Too Perfect: When Being In Control Gets Out Of Control by Allan Mallinger and Jeannette Dewyze-- a book I've seen recommended and which I seriously have to get.

OCPD board on MSN.

Online self-tests for OCPD.



8 Comments:

  • So are you going to get officially tested for OCD? And if you are OCD is there anything you can do about i.e. therapy, drugs?

    By Blogger Jennette Fulda, at 10:01 AM  

  • 1) It's not OCD, it's OCPD. Please don't confuse the two; it makes me feel uncomfortably as if you're assuming that I have very odd tics like Jack Nicholson in that one movie with Helen Hunt.

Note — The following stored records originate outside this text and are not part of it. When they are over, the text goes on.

(** [t.Weekday()]: 0 is Sunday; the epoch was a Thursday. *)
Definition weekday (t : Z) : Z := (day_number t + 4) mod 7.

(** The day of the year of a day number, in the calendar whose year starts on March 1st
    (so that the leap day is the last day), and from it the day of the month, as the
    proleptic Gregorian calendar has it. *)
Definition day_of_era (d : Z) : Z := (d + 719468) mod 146097.
Definition year_of_era (doe : Z) : Z :=
  (doe - doe / 1460 + doe / 36524 - doe / 146096) / 365.
Definition day_of_year (doe : Z) : Z :=
  let yoe := year_of_era doe in doe - (365 * yoe + yoe / 4 - yoe / 100).
Definition day_of_month (d : Z) : Z :=
  let doy := day_of_year (day_of_era d) in
  let mp := (5 * doy + 2) / 153 in
  doy - (153 * mp + 2) / 5 + 1.

(** [time.Date(t.Year(), t.Month(), 1, 0, 0, 0, 0, time.UTC)]. *)
Definition month_start (t : Z) : Z :=
  (day_number t - (day_of_month (day_number t) - 1)) * nanosecond_day.

(** ** float64 *)
Abbreviation f64 := spec_float.
Definition f64_of_Z (z : Z) : f64 := binary_normalize 53 1024 z 0 false.
Definition f64_add : f64 → f64 → f64 := SFadd 53 1024.
Definition f64_mul : f64 → f64 → f64 := SFmul 53 1024.
Definition f64_div : f64 → f64 → f64 := SFdiv 53 1024.
Definition f64_ltb (a b : f64) : bool := SFltb a b.
Definition f64_leb (a b : f64) : bool := SFleb a b.
Definition f64_eqb (a b : f64) : bool := SFeqb a b.
Definition f64_zero : f64 := S754_zero false.
(** The literal [n / d] of a decimal constant: the correctly rounded quotient. *)
Definition f64_lit (n d : Z) : f64 := f64_div (f64_of_Z n) (f64_of_Z d).

(** ** Values of type [any] *)
Inductive any :=
| ANil
| AString (s : string)
| AFloat (f : f64)
| ABool (b : bool)
| AList (l : list any)
| AMap (m : list (string * any)).

Fixpoint amap_get (m : list (string * any)) (k : string) : option any :=
  match m with
  | [] => None
  | (k', v) :: rest => if decide (k = k') then Some v else amap_get rest k
  end.

(** ** Interfaces of the packages whose algorithms are not modelled *)
Class JsonApi := {
  json_Unmarshal : string → result string any;
  json_Marshal : any → result string string;
  (** The error of unmarshalling this value into a [map[string]any]. *)
  json_type_error : any → string }.

Class RegexpApi := {
  Regexp : Type;
  regexp_Compile : string → result string Regexp;
  MatchString : Regexp → string → bool;
  FindStringSubmatch : Regexp → string → list string }.

Class TemplateApi := {
  Template : Type;
  template_Parse : string → result string Template;
  template_Execute : Template → any → result string string }.

(** Unicode upper-casing of a whole string. *)
Class CaseApi := strings_ToUpper : string → string.

Fixpoint is_ascii (s : string) : bool :=
  match s with "" => true | String c s' => (N_of_ascii c <? 128)%N && is_ascii s' end.

(** Documented behaviour: on ASCII text only the letters a to z change; the letter
    U+0250 (bytes C9 90) becomes U+2C6F (bytes E2 B1 AF), rune by rune. *)
Class CaseLaws (C : CaseApi) : Prop := {
  upper_ascii : ∀ s, is_ascii s = true → strings_ToUpper s = ToUpper s;
  upper_turned_a : ∀ s, is_ascii s = true →
    strings_ToUpper (str_of_bytes [201; 144]%N +:+ s) =
    str_of_bytes [226; 177; 175]%N +:+ ToUpper s }.

(** [strings.EqualFold]: equality under Unicode case folding. *)
Class FoldApi := strings_EqualFold : string → string → bool.

Class FloatText := {
  ParseFloat : string → option f64;
  FormatFloat : f64 → string;
  (** [fmt.Sprintf] with the verb [%.nf]. *)
  FormatFixed : nat → f64 → string;
  (** [int64(f)], whose value outside the range of int64 depends on the machine. *)
  f64_to_int64 : f64 → Z }.

(** ** Lemmas: strings *)
Lemma str_cons_app c s t : String c s +:+ t = String c (s +:+ t).
Proof. reflexivity. Qed.

Lemma str_app_assoc a b c : (a +:+ b) +:+ c = a +:+ (b +:+ c).
Proof. induction a as [|x a IH]; [done|]. rewrite !str_cons_app. by rewrite IH. Qed.

Lemma str_take_drop n s : str_take n s +:+ str_drop n s = s.
Proof.
  revert n. induction s as [|c s IH]; intros [|n]; [done..|]. simpl.
  rewrite str_cons_app. by rewrite IH.
Qed.

Lemma str_take_length n s : (n ≤ String.length s)%nat → String.length (str_take n s) = n.
Proof. revert n. induction s as [|c s IH]; intros [|n]; simpl; intros; try lia. f_equal. apply IH. lia. Qed.

Lemma str_take_ge n s : (String.length s ≤ n)%nat → str_take n s = s.
Proof. revert n. induction s as [|c s IH]; intros [|n]; simpl; intros; try lia; [done..|]. f_equal. apply IH. lia. Qed.

Lemma str_app_length a b : String.length (a +:+ b) = (String.length a + String.length b)%nat.
Proof. induction a as [|c a IH]; [done|]. rewrite str_cons_app. simpl. by rewrite IH. Qed.

Lemma HasPrefix_app p s : HasPrefix (p +:+ s) p = true.
Proof.
  unfold HasPrefix. induction p as [|c p IH]; [by destruct s|].
  rewrite str_cons_app. simpl. by destruct (Ascii.ascii_dec c c).
Qed.

Lemma HasPrefix_spec s p : HasPrefix s p = true ↔ ∃ t, s = p +:+ t.
Proof.
  split; [|by intros [t ->]; apply HasPrefix_app].
  unfold HasPrefix. revert s. induction p as [|c p IH]; intros s; [by exists s|].
  destruct s as [|d s]; simpl; [done|].
  destruct (Ascii.ascii_dec c d) as [->|]; [|done].
  intros [t ->]%IH. by exists t.
Qed.

(** [t] occurs verbatim in [s]. *)
Definition infix_of (t s : string) : Prop := ∃ a b, s = a +:+ t +:+ b.

Lemma str_app_empty_r s : s +:+ "" = s.
Proof. induction s as [|c s IH]; [done|]. rewrite str_cons_app. by rewrite IH. Qed.

#[export] Instance infix_of_preorder : PreOrder infix_of.
Proof.
  split.
  - intros s. exists "", "". by rewrite str_app_empty_r.
  - intros x y z (a & b & ->) (c & d & ->). exists (c +:+ a), (b +:+ d).
    by rewrite !str_app_assoc.
Qed.

Lemma infix_of_drop n s : infix_of (str_drop n s) s.
Proof. exists (str_take n s), "". by rewrite str_app_empty_r, str_take_drop. Qed.

Lemma infix_of_take n s : infix_of (str_take n s) s.
Proof. exists "", (str_drop n s). by rewrite str_take_drop. Qed.

Lemma strip_left_infix set fuel s : infix_of (strip_left set fuel s) s.
Proof.
  revert s. induction fuel as [|fuel IH]; intros s; simpl; [done|].
  destruct (List.find _ _) as [r|]; [|done]. etrans; [apply IH|apply infix_of_drop].
Qed.

Lemma strip_right_infix set fuel s : infix_of (strip_right set fuel s) s.
Proof.
  revert s. induction fuel as [|fuel IH]; intros s; simpl; [done|].
  destruct (List.find _ _) as [r|]; [|done]. etrans; [apply IH|apply infix_of_take].
Qed.

Lemma TrimSpace_infix s : infix_of (TrimSpace s) s.
Proof. unfold TrimSpace. etrans; [apply strip_right_infix|apply strip_left_infix]. Qed.

#[export] Hint Resolve infix_of_drop infix_of_take TrimSpace_infix : go.

(** ** Lemmas: the order on strings *)
Lemma byte_compare_trans a b c x :
  Ascii.compare a b = x → Ascii.compare b c = x → Ascii.compare a c = x.
Proof.
  unfold Ascii.compare. destruct x; intros H1 H2.
  - apply N.compare_eq_iff in H1, H2. apply N.compare_eq_iff. congruence.
  - rewrite N.compare_lt_iff in *. lia.
  - rewrite N.compare_gt_iff in *. lia.
Qed.

Lemma byte_compare_eq a b : Ascii.compare a b = Eq → a = b.
Proof. apply Ascii.compare_eq_iff. Qed.

#[export] Instance str_le_trans : Transitive str_le.
Proof.
  intros a. unfold str_le, String.leb. induction a as [|x a IH]; intros [|y b] [|z c]; simpl; try done.
  destruct (Ascii.compare x y) eqn:E1; [|destruct (Ascii.compare y z) eqn:E2|done].
  - apply byte_compare_eq in E1 as ->. destruct (Ascii.compare y z) eqn:E2; [|done..].
    apply IH.
  - apply byte_compare_eq in E2 as ->. by rewrite E1.
  - by rewrite (byte_compare_trans _ _ _ _ E1 E2).
  - done.
Qed.

#[export] Instance str_le_total : Total str_le.
Proof. intros a b. apply String.leb_total. Qed.

#[export] Instance str_le_antisym : AntiSymm eq str_le.
Proof. intros a b. apply String.leb_antisym. Qed.

Lemma sort_strings_perm l : sort_strings l ≡ₚ l.
Proof. apply merge_sort_Permutation. Qed.

Lemma sort_strings_sorted l : Sorted str_le (sort_strings l).
Proof. apply Sorted_merge_sort, _. Qed.

Lemma sort_strings_elem l x : x ∈ sort_strings l ↔ x ∈ l.
Proof. by rewrite sort_strings_perm. Qed.

(** Sorting forgets the order the elements came in. *)
Lemma sort_strings_unique l1 l2 : l1 ≡ₚ l2 → sort_strings l1 = sort_strings l2.
Proof.
  intros H. apply (Sorted_unique str_le); [apply sort_strings_sorted..|].
  by rewrite !sort_strings_perm.
Qed.

#[export] Instance sort_strings_proper : Proper ((≡ₚ) ==> (=)) sort_strings.
Proof. intros l1 l2. apply sort_strings_unique. Qed.

(** ** Lemmas: binary search *)
Definition step_at (n : Z) (f : Z → bool) (k : Z) : Prop :=
  0 ≤ k ≤ n ∧ (∀ i, 0 ≤ i < k → f i = false) ∧ (∀ i, k ≤ i < n → f i = true).

Lemma search_loop_spec fuel n f k i j :
  step_at n f k → 0 ≤ i ≤ k → k ≤ j ≤ n → j - i < Z.of_nat fuel →
  search_loop fuel f i j = k.
Proof.
  intros (Hk & Hlo & Hhi). revert i j. induction fuel as [|fuel IH]; intros i j Hi Hj Hf.
  { lia. }
  simpl. destruct (Z.ltb_spec i j) as [Hij|Hij]; [|lia].
  assert (i ≤ (i + j) / 2 < j) as Hh.
  { split; [apply Z.div_le_lower_bound|apply Z.div_lt_upper_bound]; lia. }
  destruct (f ((i + j) / 2)) eqn:E.
  - assert (k ≤ (i + j) / 2).
    { destruct (Z_lt_le_dec ((i + j) / 2) k) as [Hlt|]; [|done].
      rewrite Hlo in E by lia. done. }
    apply IH; lia.
  - assert ((i + j) / 2 < k).
    { destruct (Z_lt_le_dec ((i + j) / 2) k) as [|Hge]; [done|].
      rewrite Hhi in E by lia. done. }
    apply IH; lia.
Qed.

(** On a predicate that switches once from false to true, [sort.Search] finds the switch. *)
Lemma sort_Search_spec n f k : step_at n f k → sort_Search n f = k.
Proof.
  intros H. destruct H as (Hk & Hlo & Hhi). unfold sort_Search.
  eapply search_loop_spec; [by split| | |]; lia.
Qed.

    2) Drugs are not generally found to be useful, due to the nature of the thing; long-term therapy usually is. Either way, getting tested means a psychotherapist which means fighting with our insurance again, and considering that my shoulder cost us $300 (I so totally wish I was kidding), the likelihood that my insurance gives a rat's ass about my mental state is very slim.

    3) Happily, everything that's recommended to treat OCPD would not hurt me at all even if I am not, in fact, possessed of OCPD, so hey, what the hell: meditation and working on strengthening my ego in order to mediate in the super-ego vs. id wars in my head... not a bad way to go.

    By Blogger Meg, at 11:19 AM  

  • Thanks for the additional info. I guess I knew it wasn't OCD like in that movie, but didn't really realize there were two different disorders. The world has too many acronyms and it's tough to keep them all straight.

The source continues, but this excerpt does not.